→ Task requirements
Every line from the beginning of the records below up to the one holding "let mask := get_page_mask" should be quoted exactly; leave out the rest.

→ Records shown

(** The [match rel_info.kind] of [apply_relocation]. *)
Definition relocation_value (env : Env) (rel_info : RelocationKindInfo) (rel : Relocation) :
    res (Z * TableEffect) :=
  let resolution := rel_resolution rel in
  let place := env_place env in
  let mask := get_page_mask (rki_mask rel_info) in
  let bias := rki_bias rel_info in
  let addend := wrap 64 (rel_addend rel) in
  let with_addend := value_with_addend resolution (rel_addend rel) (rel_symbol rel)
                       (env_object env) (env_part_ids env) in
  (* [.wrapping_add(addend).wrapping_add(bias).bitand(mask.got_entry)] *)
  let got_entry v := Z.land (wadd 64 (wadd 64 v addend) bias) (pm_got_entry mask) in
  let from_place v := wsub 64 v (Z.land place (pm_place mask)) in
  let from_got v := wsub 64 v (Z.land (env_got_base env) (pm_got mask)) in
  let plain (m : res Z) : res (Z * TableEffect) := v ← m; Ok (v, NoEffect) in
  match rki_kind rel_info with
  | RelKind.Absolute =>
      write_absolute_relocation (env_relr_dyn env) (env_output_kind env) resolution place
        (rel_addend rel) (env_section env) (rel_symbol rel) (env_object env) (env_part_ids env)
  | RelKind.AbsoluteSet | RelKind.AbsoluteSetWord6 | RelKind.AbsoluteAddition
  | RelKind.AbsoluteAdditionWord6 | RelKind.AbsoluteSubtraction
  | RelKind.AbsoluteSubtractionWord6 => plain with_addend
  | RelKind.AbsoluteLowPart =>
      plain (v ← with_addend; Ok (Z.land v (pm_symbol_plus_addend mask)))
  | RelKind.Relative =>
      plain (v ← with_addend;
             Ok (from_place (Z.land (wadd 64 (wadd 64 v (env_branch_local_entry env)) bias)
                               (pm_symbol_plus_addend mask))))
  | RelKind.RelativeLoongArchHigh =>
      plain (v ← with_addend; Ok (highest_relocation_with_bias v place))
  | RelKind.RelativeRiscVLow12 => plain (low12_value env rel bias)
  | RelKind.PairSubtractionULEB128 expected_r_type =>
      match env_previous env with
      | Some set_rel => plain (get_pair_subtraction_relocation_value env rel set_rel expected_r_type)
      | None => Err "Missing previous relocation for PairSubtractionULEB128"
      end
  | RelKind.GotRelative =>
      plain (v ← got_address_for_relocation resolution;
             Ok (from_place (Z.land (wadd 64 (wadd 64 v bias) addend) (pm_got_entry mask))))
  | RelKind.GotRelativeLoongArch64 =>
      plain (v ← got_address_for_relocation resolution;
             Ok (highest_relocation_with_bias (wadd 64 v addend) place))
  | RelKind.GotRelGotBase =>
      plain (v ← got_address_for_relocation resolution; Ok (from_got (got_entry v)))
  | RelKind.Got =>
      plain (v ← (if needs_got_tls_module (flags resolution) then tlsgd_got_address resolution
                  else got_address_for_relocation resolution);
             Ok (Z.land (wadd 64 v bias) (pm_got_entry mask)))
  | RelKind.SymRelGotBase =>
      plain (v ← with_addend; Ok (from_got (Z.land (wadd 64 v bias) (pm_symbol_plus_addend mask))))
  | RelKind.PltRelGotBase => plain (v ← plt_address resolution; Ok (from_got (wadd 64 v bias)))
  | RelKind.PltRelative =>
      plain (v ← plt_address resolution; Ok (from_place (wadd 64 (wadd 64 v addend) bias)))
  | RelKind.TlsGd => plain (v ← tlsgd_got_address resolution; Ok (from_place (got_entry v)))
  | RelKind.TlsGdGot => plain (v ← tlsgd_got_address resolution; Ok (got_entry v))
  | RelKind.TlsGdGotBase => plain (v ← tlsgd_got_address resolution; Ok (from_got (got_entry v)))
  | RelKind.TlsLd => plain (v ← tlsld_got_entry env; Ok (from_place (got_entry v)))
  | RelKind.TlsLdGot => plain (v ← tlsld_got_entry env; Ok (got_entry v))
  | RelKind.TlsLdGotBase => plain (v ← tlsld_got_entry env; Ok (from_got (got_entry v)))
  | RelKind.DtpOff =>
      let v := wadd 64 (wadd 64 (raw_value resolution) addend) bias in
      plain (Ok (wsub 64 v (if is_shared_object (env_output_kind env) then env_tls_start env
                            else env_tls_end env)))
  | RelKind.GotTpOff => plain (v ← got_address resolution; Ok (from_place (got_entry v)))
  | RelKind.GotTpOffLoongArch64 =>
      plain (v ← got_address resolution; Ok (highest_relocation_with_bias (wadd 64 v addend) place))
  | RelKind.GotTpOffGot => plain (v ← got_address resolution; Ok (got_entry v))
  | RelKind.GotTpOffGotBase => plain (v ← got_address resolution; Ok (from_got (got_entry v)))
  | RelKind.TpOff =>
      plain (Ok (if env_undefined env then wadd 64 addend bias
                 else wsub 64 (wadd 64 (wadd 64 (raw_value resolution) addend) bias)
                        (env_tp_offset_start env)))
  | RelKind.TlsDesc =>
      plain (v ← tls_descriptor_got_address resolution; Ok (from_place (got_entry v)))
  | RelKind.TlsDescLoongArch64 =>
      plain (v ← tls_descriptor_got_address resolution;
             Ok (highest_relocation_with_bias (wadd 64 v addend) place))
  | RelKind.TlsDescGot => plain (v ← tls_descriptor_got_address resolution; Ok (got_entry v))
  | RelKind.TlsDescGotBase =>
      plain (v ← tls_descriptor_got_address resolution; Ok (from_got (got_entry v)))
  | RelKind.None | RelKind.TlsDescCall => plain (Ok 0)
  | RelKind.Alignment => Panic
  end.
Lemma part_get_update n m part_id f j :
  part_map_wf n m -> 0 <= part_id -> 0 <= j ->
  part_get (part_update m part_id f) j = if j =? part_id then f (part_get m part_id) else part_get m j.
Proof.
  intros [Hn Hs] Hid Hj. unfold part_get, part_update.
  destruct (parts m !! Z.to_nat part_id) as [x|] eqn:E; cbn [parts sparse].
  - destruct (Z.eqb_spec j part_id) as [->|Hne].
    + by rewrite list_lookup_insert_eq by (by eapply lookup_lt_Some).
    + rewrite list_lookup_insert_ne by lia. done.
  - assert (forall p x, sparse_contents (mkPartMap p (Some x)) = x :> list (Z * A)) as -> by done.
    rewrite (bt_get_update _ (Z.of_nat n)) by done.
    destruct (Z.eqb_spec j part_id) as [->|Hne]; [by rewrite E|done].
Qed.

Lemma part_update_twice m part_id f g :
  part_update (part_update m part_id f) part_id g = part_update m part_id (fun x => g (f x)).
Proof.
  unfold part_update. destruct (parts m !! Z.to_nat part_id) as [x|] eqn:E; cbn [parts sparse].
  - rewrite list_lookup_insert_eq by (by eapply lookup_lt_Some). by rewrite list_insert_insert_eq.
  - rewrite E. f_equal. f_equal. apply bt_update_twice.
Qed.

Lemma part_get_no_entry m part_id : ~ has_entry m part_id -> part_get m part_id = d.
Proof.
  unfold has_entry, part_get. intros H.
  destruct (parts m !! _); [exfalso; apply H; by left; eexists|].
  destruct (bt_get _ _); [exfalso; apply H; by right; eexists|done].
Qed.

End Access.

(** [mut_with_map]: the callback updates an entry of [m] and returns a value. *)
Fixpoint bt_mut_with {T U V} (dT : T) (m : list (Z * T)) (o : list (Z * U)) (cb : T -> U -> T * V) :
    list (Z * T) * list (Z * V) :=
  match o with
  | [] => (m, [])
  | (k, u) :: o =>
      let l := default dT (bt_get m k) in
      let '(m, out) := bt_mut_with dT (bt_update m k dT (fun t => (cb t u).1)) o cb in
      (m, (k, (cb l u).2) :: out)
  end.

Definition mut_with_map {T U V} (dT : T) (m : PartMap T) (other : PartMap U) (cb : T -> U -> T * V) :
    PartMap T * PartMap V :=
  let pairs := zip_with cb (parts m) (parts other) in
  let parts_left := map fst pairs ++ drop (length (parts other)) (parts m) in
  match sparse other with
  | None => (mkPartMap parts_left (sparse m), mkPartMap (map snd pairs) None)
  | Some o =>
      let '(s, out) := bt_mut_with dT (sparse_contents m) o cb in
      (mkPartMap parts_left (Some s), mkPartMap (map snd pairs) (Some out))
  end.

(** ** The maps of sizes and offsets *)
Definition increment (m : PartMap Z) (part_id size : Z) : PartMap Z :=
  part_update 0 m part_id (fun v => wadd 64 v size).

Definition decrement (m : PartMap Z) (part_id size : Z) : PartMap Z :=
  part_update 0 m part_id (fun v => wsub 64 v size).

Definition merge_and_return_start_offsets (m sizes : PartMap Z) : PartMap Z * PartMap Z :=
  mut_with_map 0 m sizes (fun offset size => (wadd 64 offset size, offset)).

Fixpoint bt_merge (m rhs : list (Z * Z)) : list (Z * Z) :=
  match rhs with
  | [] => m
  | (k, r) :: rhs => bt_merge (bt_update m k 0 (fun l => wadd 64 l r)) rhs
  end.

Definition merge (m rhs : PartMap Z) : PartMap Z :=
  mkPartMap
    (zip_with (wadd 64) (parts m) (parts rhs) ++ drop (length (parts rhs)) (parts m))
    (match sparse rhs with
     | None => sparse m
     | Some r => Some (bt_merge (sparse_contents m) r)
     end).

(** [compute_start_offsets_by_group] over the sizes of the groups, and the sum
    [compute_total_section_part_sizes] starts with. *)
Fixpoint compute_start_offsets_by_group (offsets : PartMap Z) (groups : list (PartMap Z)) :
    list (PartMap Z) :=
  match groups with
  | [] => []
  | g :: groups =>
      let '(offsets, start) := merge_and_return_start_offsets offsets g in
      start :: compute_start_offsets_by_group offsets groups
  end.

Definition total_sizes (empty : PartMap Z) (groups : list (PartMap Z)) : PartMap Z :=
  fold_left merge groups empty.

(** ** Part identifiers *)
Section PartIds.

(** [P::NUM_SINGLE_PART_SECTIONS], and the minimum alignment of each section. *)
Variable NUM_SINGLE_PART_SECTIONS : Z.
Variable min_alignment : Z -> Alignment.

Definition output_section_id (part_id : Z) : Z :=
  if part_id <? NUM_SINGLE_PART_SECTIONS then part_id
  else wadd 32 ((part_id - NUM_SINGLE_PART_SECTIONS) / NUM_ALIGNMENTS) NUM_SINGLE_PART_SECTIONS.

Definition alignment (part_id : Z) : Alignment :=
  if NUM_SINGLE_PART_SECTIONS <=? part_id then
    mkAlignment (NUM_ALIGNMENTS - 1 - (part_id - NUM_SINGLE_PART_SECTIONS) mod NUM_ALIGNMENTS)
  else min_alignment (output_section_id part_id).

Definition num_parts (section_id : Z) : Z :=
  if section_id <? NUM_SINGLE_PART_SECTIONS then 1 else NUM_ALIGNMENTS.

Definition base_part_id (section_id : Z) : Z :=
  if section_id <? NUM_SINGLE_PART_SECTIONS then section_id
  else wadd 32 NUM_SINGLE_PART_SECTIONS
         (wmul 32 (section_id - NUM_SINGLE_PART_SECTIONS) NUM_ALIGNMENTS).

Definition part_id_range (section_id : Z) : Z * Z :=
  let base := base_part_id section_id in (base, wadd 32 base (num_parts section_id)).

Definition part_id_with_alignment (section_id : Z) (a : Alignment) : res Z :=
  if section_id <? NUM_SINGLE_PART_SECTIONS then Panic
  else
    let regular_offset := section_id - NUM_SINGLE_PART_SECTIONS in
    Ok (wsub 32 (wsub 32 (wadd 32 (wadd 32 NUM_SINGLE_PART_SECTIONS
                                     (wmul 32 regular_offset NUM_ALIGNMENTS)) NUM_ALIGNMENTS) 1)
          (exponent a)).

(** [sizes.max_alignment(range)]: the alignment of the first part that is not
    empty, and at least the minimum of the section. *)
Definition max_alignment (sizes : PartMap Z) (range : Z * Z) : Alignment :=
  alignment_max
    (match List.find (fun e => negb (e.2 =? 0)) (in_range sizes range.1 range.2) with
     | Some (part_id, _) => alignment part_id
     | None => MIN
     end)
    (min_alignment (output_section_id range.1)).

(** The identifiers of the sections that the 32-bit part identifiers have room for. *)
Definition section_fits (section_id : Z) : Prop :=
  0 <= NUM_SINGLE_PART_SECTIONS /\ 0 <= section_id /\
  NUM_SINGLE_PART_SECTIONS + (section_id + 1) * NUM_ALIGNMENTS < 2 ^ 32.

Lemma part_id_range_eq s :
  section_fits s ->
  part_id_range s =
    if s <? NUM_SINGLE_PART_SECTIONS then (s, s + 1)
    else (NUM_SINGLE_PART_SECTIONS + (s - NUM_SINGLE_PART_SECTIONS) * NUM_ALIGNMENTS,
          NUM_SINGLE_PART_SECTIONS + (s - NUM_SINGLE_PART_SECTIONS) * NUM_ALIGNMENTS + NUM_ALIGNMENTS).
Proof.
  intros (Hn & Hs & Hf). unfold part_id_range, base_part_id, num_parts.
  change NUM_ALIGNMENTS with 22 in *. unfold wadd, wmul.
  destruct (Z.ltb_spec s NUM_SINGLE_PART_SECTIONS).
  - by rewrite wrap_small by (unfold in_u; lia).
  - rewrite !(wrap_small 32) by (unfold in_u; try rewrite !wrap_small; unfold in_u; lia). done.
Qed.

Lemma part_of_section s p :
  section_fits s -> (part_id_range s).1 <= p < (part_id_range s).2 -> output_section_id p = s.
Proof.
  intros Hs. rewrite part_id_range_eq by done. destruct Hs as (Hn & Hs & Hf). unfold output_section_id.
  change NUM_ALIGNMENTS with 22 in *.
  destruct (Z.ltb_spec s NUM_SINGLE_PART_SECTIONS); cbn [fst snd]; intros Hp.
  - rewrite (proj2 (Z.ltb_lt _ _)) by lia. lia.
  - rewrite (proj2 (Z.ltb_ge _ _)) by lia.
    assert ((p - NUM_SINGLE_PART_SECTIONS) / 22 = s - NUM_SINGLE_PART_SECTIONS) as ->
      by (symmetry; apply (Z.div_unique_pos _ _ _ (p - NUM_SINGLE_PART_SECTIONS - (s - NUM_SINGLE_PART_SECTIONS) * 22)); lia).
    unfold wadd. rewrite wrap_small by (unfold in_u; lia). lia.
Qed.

→ Exercise answer
(** The [match rel_info.kind] of [apply_relocation]. *)
Definition relocation_value (env : Env) (rel_info : RelocationKindInfo) (rel : Relocation) :
    res (Z * TableEffect) :=
  let resolution := rel_resolution rel in
  let place := env_place env in
  let mask := get_page_mask (rki_mask rel_info) in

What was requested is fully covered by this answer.